No entanto, o documento mais significativo da integração em Portugal foi o DL 319/91, de 23 de Agosto, regulamentado, posteriormente, pelo Despacho 173/ME/91, de 23 de Outubro. À semelhança do Warnok Report introduziu o conceito de necessidades educativas especiais, permanentes ou temporárias, que substituiu as categorizações do foro médico até então utilizadas. Responsabilizou a escola do ensino regular pela educação de todos os alunos, e atribuiu um papel mais explícito aos pais na orientação educativa dos seus filhos. Este documento definiu, pela primeira vez, um conjunto de medidas a aplicar aos alunos com necessidades educativas especiais6, as quais deveriam ser expressas num Plano Educativo Individual que, nas situações mais complexas, remetia para a medida “ensino especial” e para um Programa Educativo. O encaminhamento para uma instituição de educação especial, também previsto, era o último dos recursos e só deveria ter lugar quando a escola comprovadamente não tivesse capacidade de resposta.
A integração, em Portugal, inseriu-se dentro da política de integração da União Europeia, que se perspectivou de acordo com três tendências: a que partiu do princípio de que a escola regular deveria organizar-se de modo a atender as necessidades individuais de todos os seus alunos, a que considerou que a integração era um factor de normalização que não era exclusivo da escola regular e a que defendeu os dois sistemas. Teve início em 1981, no Ano Internacional do Deficiente, embora só em 1990 se tenham tomado medidas mais generalizadas a este respeito.
As questões relativas à deficiência saíram, assim, da esfera da religião e do misticismo para a ciência, passando a ser perspectivadas não como um atributo divino mas como um desvio biológico e, nesse sentido, o seu tratamento implicava a reabilitação e a educação, de acordo com um padrão estabelecido como norma. Os conceitos de normalidade e de reabilitação estiveram, deste modo, na génese de medidas e de práticas de integração, a qual partiu do princípio que deveria ser a pessoa com deficiência a modificar-se, segundo os padrões vigentes na sociedade.

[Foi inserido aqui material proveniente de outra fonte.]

Lemma cinv_init cl ws w : 0 < w -> Forall (fun x => 0 < x) ws -> cinv (rconn_init cl ws w) [] [].
Proof.
  intros Hw Hws. pose proof (half_less w Hw). split; cbn [rstreams rflow rconn_init].
  - rewrite map_map. replace (chains _) with (@nil buf) by (clear; induction ws; [done | exact IHws]).
    split; cbn; try lia; constructor.
  - split; cbn; lia.
  - split; [done |]. by apply Forall_map.
  - by rewrite sum_init.
  - by rewrite sum_init.
  - intros i s Hi. change (map rstream_init ws) with (rstream_init <$> ws) in Hi. apply list_lookup_fmap_Some in Hi as (x & -> & Hx).
    exists (Stream 0 (fun _ => None)). apply sinv_init. rewrite Forall_forall in Hws. apply Hws. by eapply list_elem_of_lookup_2.
  - by intros i s _ ?%not_elem_of_nil.
Qed.

Lemma deliver_init cl ws w es : 0 < w -> Forall (fun x => 0 < x) ws -> Forall (event_ok (length ws)) es ->
  exists st log k, deliver es (rconn_init cl ws w) = Some (st, log, k) /\ cinv st log (take k es) /\
    length (rstreams st) = length ws /\
    forall e, es !! k = Some e -> exists st2 r, happen e st = Some (false, st2, r).
Proof.
  intros Hw Hws Hes. destruct (deliver_spec es _ _ _ (cinv_init cl ws w Hw Hws)) as (st & log & k & ? & ? & Hl & ?).
  - cbn. by rewrite length_map.
  - exists st, log, k. split_and!; try done. rewrite Hl. cbn. by rewrite length_map.
Qed.



End connection.
Lemma ack_read (ecn : bool) :
  reads (ack_body ecn) (frame_at (if ecn then NGX_QUIC_FT_ACK_ECN else NGX_QUIC_FT_ACK)) frame_end.
Proof.
  unfold ack_body. destruct ecn; (eapply reads_iff;
    [eapply reads_bind; [apply ack_head_read | intros x b [_ Hc]; eapply reads_bind; [by apply ranges_read | intros d b2 _]] |]).
  - eapply reads_bind; [apply ecn_read | intros e b3 _; apply reads_ret].
  - intros f b rest. unfold frame_at. split.
    + intros [H _]. fields_of_reads. destruct x as [[[largest delay] count] first], x5 as [[ect0 ect1] ce].
      cbn [fst snd] in *. rewrite ack_layout. split_and!; try done; [by split; [| exists x8] |]. exists x0, x6. by rewrite app_nil_r.
    + intros [(Ht & Hok & Hf) _]. split; [| done]. frames_of Ht. destruct Hok as (Hlen & rs & Hrs & Hr). apply ack_layout in Hf as (b1 & b2 & H1 & H2 & ->).
      destruct p as [[ect0 ect1] ce].
      exists (largest, delay, range_count, first_range), b1, (data ++ b2). cbn [fst snd]. split_and!; [done | lia | | done].
      exists data, data, b2. split_and!; [done | by exists rs | | done].
      exists (ect0, ect1, ce), b2, []. rewrite app_nil_r. by subst.
  - apply reads_ret.
  - intros f b rest. unfold frame_at. split.
    + intros [H _]. fields_of_reads. destruct x as [[[largest delay] count] first].
      cbn [fst snd] in *. rewrite ack_layout. split_and!; try done; [by split; [| exists x5] |]. exists x0, []. split_and!; try done. constructor.
    + intros [(Ht & Hok & Hf) _]. split; [| done]. frames_of Ht. destruct Hok as (Hlen & rs & Hrs & Hr). apply ack_layout in Hf as (b1 & b2 & H1 & H2 & ->).
      exists (largest, delay, range_count, first_range), b1, (data ++ b2). cbn [fst snd]. split_and!; [done | lia | | done].
      apply fields_nil_iff in H2 as ->. exists data, data, []. split_and!; [done | by exists rs | by subst | done | done].
Qed.

(** The body of a frame of the type [ty] is read exactly when it is there. *)
Definition body_reads (ty : Z) (p : list Z) : Prop :=
  exists r, parse_body ty p = Some (Body r) /\
    forall f rest, r = Some (f, rest) <->
      exists b pad, frame_at ty f b /\ p = b ++ repeat 0 pad ++ rest /\ (f = PADDING \/ pad = O) /\ frame_end f rest.

Lemma body_case P ty p : reads P (frame_at ty) frame_end -> ty <> 0 -> wf_bytes p -> parse_body ty p = Some (Body (P p)) ->
  body_reads ty p.
Proof.
  intros HP Hty Hp E. exists (P p). split; [done |]. intros f rest. rewrite (HP p Hp). split.
  - intros (b & Hf & -> & He). exists b, O. by split_and!; auto.
  - intros (b & pad & Hf & -> & [-> | ->] & He); [| by exists b]. destruct Hf as [Hf _]. cbn in Hf. congruence.
Qed.

Lemma ack_case (ecn : bool) p : wf_bytes p -> body_reads (if ecn then NGX_QUIC_FT_ACK_ECN else NGX_QUIC_FT_ACK) p.
Proof.
  intros Hp. apply (body_case (ack_body ecn)); [apply ack_read | by destruct ecn | done |].
  transitivity (r ← parse_ack ecn p; Some (Body r)); [by destruct ecn | by rewrite parse_ack_body].
Qed.

Lemma padding_case p : body_reads NGX_QUIC_FT_PADDING p.
Proof.
  exists (Some (PADDING, skip_padding p)). split; [done |]. intros f rest. rewrite padding_read. split.
  - intros (n & -> & E & He). exists [], n. split_and!; [split_and!; [done | done | constructor] | done | by left | done].
  - intros (b & pad & (Hf & _ & Hb) & -> & Hpad & He). frames_of Hf. apply fields_nil_iff in Hb as ->.
    by exists pad.
Qed.

#[local] Create HintDb frame_reads.

#[local] Hint Resolve crypto_read retire_read max_data_read data_blocked_read reset_stream_read stop_sending_read
  max_stream_data_read stream_data_blocked_read path_challenge_read path_response_read close_read close_app_read
  ping_read new_connection_id_read : frame_reads.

Apesar do nítido progresso em relação às atitudes e às práticas de segregação do passado, estas formas de participação social e educativa só responderam em parte aos direitos destas pessoas, na medida em que exigiam pouco da sociedade. Em termos educativos, a investigação a este propósito veio comprovar que o comportamento dos alunos com necessidades educativas especiais muda em função das expectativas das pessoas que cuidam deles e, também, quando interagem com pares a quem, por sua vez, vão modificar o comportamento.
Os modelos ecológico-sistémicos e transacionais vieram revelar que o desenvolvimento humano só se entende e evolui de forma contextualizada, o que sustenta a fundamentação do modelo inclusivo de educação, na medida em que as crianças aprendem, sobretudo quando se actua sobre o meio ambiente por forma a que encontrem oportunidades de aprendizagem ricas, adultos envolventes e pares estimulantes e organizadores.
Estas perspectivas conduzem a um novo “olhar” sobre as teorias do “handicap biológico”, na medida em que não deixam margem de dúvida para o papel da sociedade, a quem compete introduzir modificações e adaptações, de modo a acolher todos os que dela possam estar excluídos, por motivos económicos, culturais, étnicos, políticos, intelectuais, religiosos ou outros.